* Exercise aim *
Would you find each line in the entries below with the string "list" and copy it?

Dataset entries
···
(** ** The search form and the chat of the client *)

Section TrimFacts.
Import JSString.

Lemma trimEnd_head (c : ascii) (s : string) :
  trimEnd (String c s) = EmptyString
  \/ exists k, trimEnd (String c s) = String c k.
Proof.
  simpl. destruct (trimEnd s); [destruct (is_space c)|]; eauto.
Qed.

Lemma trimEnd_idempotent (s : string) : trimEnd (trimEnd s) = trimEnd s.
Proof.
  induction s as [|c r IH]; [reflexivity|].
  simpl. destruct (trimEnd r) as [|d k] eqn:E.
  - destruct (is_space c) eqn:Ec; [reflexivity|]. simpl. rewrite Ec. reflexivity.
  - change (trimEnd (String c (String d k)))
      with (match trimEnd (String d k) with
            | EmptyString => if is_space c then EmptyString else String c EmptyString
            | kept => String c kept
            end).
    rewrite IH. reflexivity.
Qed.

(** What [trimStart] returns does not begin with a space. *)
Lemma trimStart_head (s : string) :
  trimStart s = EmptyString
  \/ exists c k, trimStart s = String c k /\ is_space c = false.
Proof.
  induction s as [|c r IH]; simpl; [auto|].
  destruct (is_space c) eqn:E; [exact IH|]. right. eauto.
Qed.

Lemma trimStart_fixed (c : ascii) (k : string) :
  is_space c = false -> trimStart (String c k) = String c k.
Proof. intros H. simpl. rewrite H. reflexivity. Qed.

(** Trimming twice is trimming once. *)
Lemma trim_idempotent (s : string) : trim (trim s) = trim s.
Proof.
  unfold trim.
  assert (H : trimStart (trimEnd (trimStart s)) = trimEnd (trimStart s)).
  { destruct (trimStart_head s) as [-> | [c [k [-> Hc]]]]; [reflexivity|].
    destruct (trimEnd_head c k) as [-> | [k' ->]]; [reflexivity|].
    apply trimStart_fixed. exact Hc. }
  rewrite H. apply trimEnd_idempotent.
Qed.

End TrimFacts.

Section SearchFacts.
Import JS JSString Regex HomeSearch.

(** The search form starts nothing for a blank query; it starts the wallet
    lookup exactly when the trimmed query is ["0x"] and forty hex digits, and
    the address it then posts passes the server's validation; any other
    query goes, trimmed and not empty, to the personality lookup, whose
    input schema accepts it. *)
Theorem submit_dispatch_agrees_with_server (query : string) :
  match handleSubmit query with
  | Nothing => trim query = ""%string
  | WalletMutation a =>
      a = trim query
      /\ matches Shared.address_regex a
      /\ Shared.wallet_lookup_input_parse (wallet_body a) = inr a
  | LookupMutation n =>
      n = trim query /\ n <> ""%string
      /\ ~ matches Shared.address_regex n
      /\ CryptoRoute.input_parse (lookup_body n) = inr n
  end.
Proof.
  unfold handleSubmit, isEthereumAddress. rewrite trim_idempotent.
  destruct (String.eqb (trim query) "") eqn:Ee.
  - apply String.eqb_eq. exact Ee.
  - destruct (test Shared.address_regex (trim query)) eqn:Et.
    + apply test_matches in Et. split; [reflexivity|]. split; [exact Et|].
      apply input_parse_accepts. split; [|exact Et].
      eexists. split; reflexivity.
    + split; [reflexivity|]. split; [apply String.eqb_neq; exact Ee|].
      split; [|reflexivity].
      intros Hm. apply test_matches in Hm. congruence.
Qed.

Example padded_address_is_a_wallet_query :
  handleSubmit ("  " ++ vitalik ++ " ") = WalletMutation vitalik.
Proof. vm_compute. reflexivity. Qed.

Example a_name_is_a_personality_query :
  handleSubmit " Elon Musk" = LookupMutation "Elon Musk".
Proof. vm_compute. reflexivity. Qed.

End SearchFacts.

Section ChatClientFacts.
Import JS JSString HomeChat.

Lemma received_as_sent (l : list Home.PortfolioItem) :
  map received (map as_sent l) = l.
Proof.
  induction l as [|i r IH]; [reflexivity|].
  simpl. rewrite IH. destruct i; reflexivity.
Qed.

Lemma parse_item_json (i : Home.PortfolioItem) :
  ChatRoute.parse_item (item_json i) = Some (as_sent i).
Proof. destruct i as [n [s|] p]; reflexivity. Qed.

Lemma parse_items_json (l : list Home.PortfolioItem) :
  ChatRoute.parse_items (map item_json l) = Some (map as_sent l).
Proof.
  induction l as [|i r IH]; [reflexivity|].
  simpl map. cbn [ChatRoute.parse_items]. rewrite parse_item_json, IH. reflexivity.
Qed.

(** The request the chat sends always passes the endpoint's schema, and the
    endpoint reads back the very message and items the client holds; read
    back by the client, the items are the client's own. *)
Theorem chat_request_round_trip (userMsg : string) (p : option Home.Portfolio) :
  userMsg <> ""%string ->
  ChatRoute.request_parse (chat_body userMsg p) = inr (userMsg, sent_items p)
  /\ map received (sent_items p)
     = match p with Some q => Home.items q | None => [] end.
Proof.
  intros Hne. split.
  - apply String.eqb_neq in Hne.
    unfold chat_body, ChatRoute.request_parse.
    change (get "message" _) with (Some (JStr userMsg)).
    change (get "portfolio" _)
      with (Some (JArr (map item_json
                          match p with Some q => Home.items q | None => [] end))).
    cbv iota beta. rewrite Hne, parse_items_json.
    destruct p; reflexivity.
  - destruct p; [apply received_as_sent | reflexivity].
Qed.

Lemma chat_request_round_trip_witness :
  ChatRoute.request_parse (chat_body "rebalance" (Some usdc_dai))
  = inr ("rebalance"%string, sent_items (Some usdc_dai)).
Proof.
  exact (proj1 (chat_request_round_trip "rebalance" (Some usdc_dai)
                  ltac:(discriminate))).
Defined.

(** A reply of the model that does not parse or does not validate never
    changes the portfolio the client holds, whatever else the endpoint
    answers: after the exchange the client shows the portfolio it had. *)
Theorem malformed_reply_leaves_client_portfolio
    (completion : string -> list ChatRoute.PortfolioItem -> Exn + option string)
    (JSON_parse : string -> option json) (throws_on : Z -> bool)
    (c : Chat) (content : string) :
  trim (chatInput c) <> ""%string ->
  chatLoading c = false ->
  completion (trim (chatInput c)) (sent_items (portfolio c)) = inr (Some content) ->
  content <> ""%string ->
  (JSON_parse content = None
   \/ exists parsed, JSON_parse content = Some parsed
                     /\ ChatRoute.responseSchema_safeParse parsed = None) ->
  let after :=
    portfolio (sendChatMessage (ChatRoute.chat completion JSON_parse) throws_on c) in
  items_of after = items_of (portfolio c)
  /\ forall q, after = Some q -> portfolio c = Some q.
Proof.
  intros Hin Hl Hc Hne Hbad.
  unfold sendChatMessage. rewrite Hl, orb_false_r.
  apply String.eqb_neq in Hin as Hin'. rewrite Hin'.
  rewrite (chat_interprets completion JSON_parse _ (trim (chatInput c)) content
             (sent_items (portfolio c)))
    by (try apply chat_request_round_trip; assumption).
  pose proof (malformed_reply_keeps_portfolio JSON_parse content
                (sent_items (portfolio c)) Hbad) as Hk.
  destruct (ChatRoute.interpret JSON_parse content (sent_items (portfolio c)))
    as [reply items | code m]; cbn [portfolio].
  - destruct Hk as [-> _]. unfold sent_items.
    destruct (portfolio c) as [[src its]|]; cbn [Home.items Home.source].
    + destruct its as [|i r]; [split; [reflexivity | discriminate]|].
      cbn [map]. rewrite received_as_sent.
      replace (received (as_sent i)) with i by (destruct i; reflexivity).
      split; [reflexivity | auto].
    + split; [reflexivity | discriminate].
  - split; [reflexivity | auto].
Qed.

Lemma malformed_reply_leaves_client_portfolio_witness :
  let after :=
    portfolio (sendChatMessage
                 (ChatRoute.chat (answers "Sorry, I cannot do that.") parse_samples)
                 (fun _ => true) (typing " rebalance " (Some usdc_dai))) in
  items_of after = Home.items usdc_dai
  /\ forall q, after = Some q -> Some usdc_dai = Some q.
Proof.
  apply (malformed_reply_leaves_client_portfolio
           (answers "Sorry, I cannot do that.") parse_samples (fun _ => true)
           (typing " rebalance " (Some usdc_dai)) "Sorry, I cannot do that.").
  - vm_compute. discriminate.
  - reflexivity.
  - reflexivity.
  - discriminate.
  - left. vm_compute. reflexivity.
Defined.

End ChatClientFacts.

(** ** The export scripts *)

Section ExportFacts.
Import ExportScript.

Lemma Dirent_nested_ind (P : Dirent -> Prop) :
  (forall name, P (File name)) ->
  (forall name entries, Forall P entries -> P (Directory name entries)) ->
  forall e, P e.
Proof.
  intros Hf Hd.
  fix IH 1. intros [name | name entries]; [apply Hf|].
  apply Hd. induction entries as [|e r IHr]; constructor; [apply IH | exact IHr].
Qed.

Lemma string_app_assoc (a b c : string) :
  ((a ++ b) ++ c)%string = (a ++ (b ++ c))%string.
Proof. induction a as [|x a IH]; [reflexivity|]. simpl. rewrite IH. reflexivity. Qed.

Lemma concat_slash_snoc (pre : list string) (n : string) :
  pre <> [] ->
  String.concat "/" (pre ++ [n]) = (String.concat "/" pre ++ "/" ++ n)%string.
Proof.
  induction pre as [|x r IH]; [congruence|]. intros _.
  destruct r as [|y r']; [reflexivity|].
  change (String.concat "/" ((x :: y :: r') ++ [n]))
    with (x ++ "/" ++ String.concat "/" ((y :: r') ++ [n]))%string.
  rewrite IH by discriminate.
  change (String.concat "/" (x :: y :: r'))
    with (x ++ "/" ++ String.concat "/" (y :: r'))%string.
  rewrite !string_app_assoc. reflexivity.
Qed.

Lemma append_empty (a b : string) : (a ++ b)%string = ""%string -> a = ""%string.
Proof. destruct a; [reflexivity | discriminate]. Qed.

Lemma concat_slash_empty (pre : list string) :
  Forall (fun n => n <> ""%string) pre ->
  String.concat "/" pre = ""%string -> pre = [].
Proof.
  intros Hn H. destruct pre as [|x r]; [reflexivity|].
  inversion Hn as [|? ? Hx _]; subst. exfalso. apply Hx.
  destruct r; [exact H|]. simpl in H. apply append_empty in H. exact H.
Qed.

(** The relative name the loop builds is the names so far, joined. *)
Lemma rel_of_concat (pre : list string) (n : string) :
  Forall (fun n => n <> ""%string) pre ->
  rel_of (String.concat "/" pre) n = String.concat "/" (pre ++ [n]).
Proof.
  intros Hn. unfold rel_of.
  destruct (String.eqb (String.concat "/" pre) "") eqn:E.
  - apply String.eqb_eq in E. apply concat_slash_empty in E; [|exact Hn].
    subst. reflexivity.
  - rewrite concat_slash_snoc; [reflexivity|].
    intros ->. discriminate.
Qed.

Lemma filter_visible_cons (ignore : list string) (n : string) (l : list (list string)) :
  filter (visible ignore) (map (cons n) l)
  = if skipped ignore n then [] else map (cons n) (filter (visible ignore) l).
Proof.
  induction l as [|x r IH]; [destruct (skipped ignore n); reflexivity|].
  cbn [map filter]. rewrite IH. unfold visible at 1. cbn [forallb].
  destruct (skipped ignore n); [reflexivity|]. cbn [negb andb].
  fold (visible ignore x). destruct (visible ignore x); reflexivity.
Qed.

Lemma visit_paths (ignore : list string) (e : Dirent) :
  forall dir pre,
    named e = true ->
    Forall (fun n => n <> ""%string) pre ->
    map path (visit ignore dir (String.concat "/" pre) e)
    = map (fun names => String.concat "/" (pre ++ names))
          (filter (visible ignore) (files_of e)).
Proof.
  induction e as [name | name entries IH] using Dirent_nested_ind;
    intros dir pre Hnamed Hpre.
  - cbn [visit files_of filter visible forallb].
    destruct (skipped ignore name); [reflexivity|].
    cbn [negb andb map path]. rewrite rel_of_concat by exact Hpre. reflexivity.
  - cbn [visit files_of]. rewrite filter_visible_cons.
    destruct (skipped ignore name); [reflexivity|].
    cbn [named] in Hnamed. apply andb_prop in Hnamed as [Hn Hes].
    apply negb_true_iff, String.eqb_neq in Hn.
    rewrite rel_of_concat by exact Hpre.
    rewrite map_map.
    assert (Hpre' : Forall (fun n => n <> ""%string) (pre ++ [name])).
    { apply Forall_app. split; [exact Hpre | constructor; [exact Hn | constructor]]. }
    generalize (path_join dir name). intros dir'.
    induction entries as [|e r IHr]; [reflexivity|].
    cbn [flat_map forallb] in *. apply andb_prop in Hes as [He Hr].
    inversion IH as [|? ? IHe IHrest]; subst.
    rewrite map_app, filter_app, map_app.
    rewrite (IHe dir' (pre ++ [name]) He Hpre').
    rewrite (IHr IHrest Hr).
    f_equal. apply map_ext. intros names. rewrite <- app_assoc. reflexivity.
Qed.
···
* Answer for this exercise *
Lemma received_as_sent (l : list Home.PortfolioItem) :
Lemma parse_items_json (l : list Home.PortfolioItem) :
    (completion : string -> list ChatRoute.PortfolioItem -> Exn + option string)
Lemma concat_slash_snoc (pre : list string) (n : string) :
Lemma concat_slash_empty (pre : list string) :
Lemma rel_of_concat (pre : list string) (n : string) :
Lemma filter_visible_cons (ignore : list string) (n : string) (l : list (list string)) :
Lemma visit_paths (ignore : list string) (e : Dirent) :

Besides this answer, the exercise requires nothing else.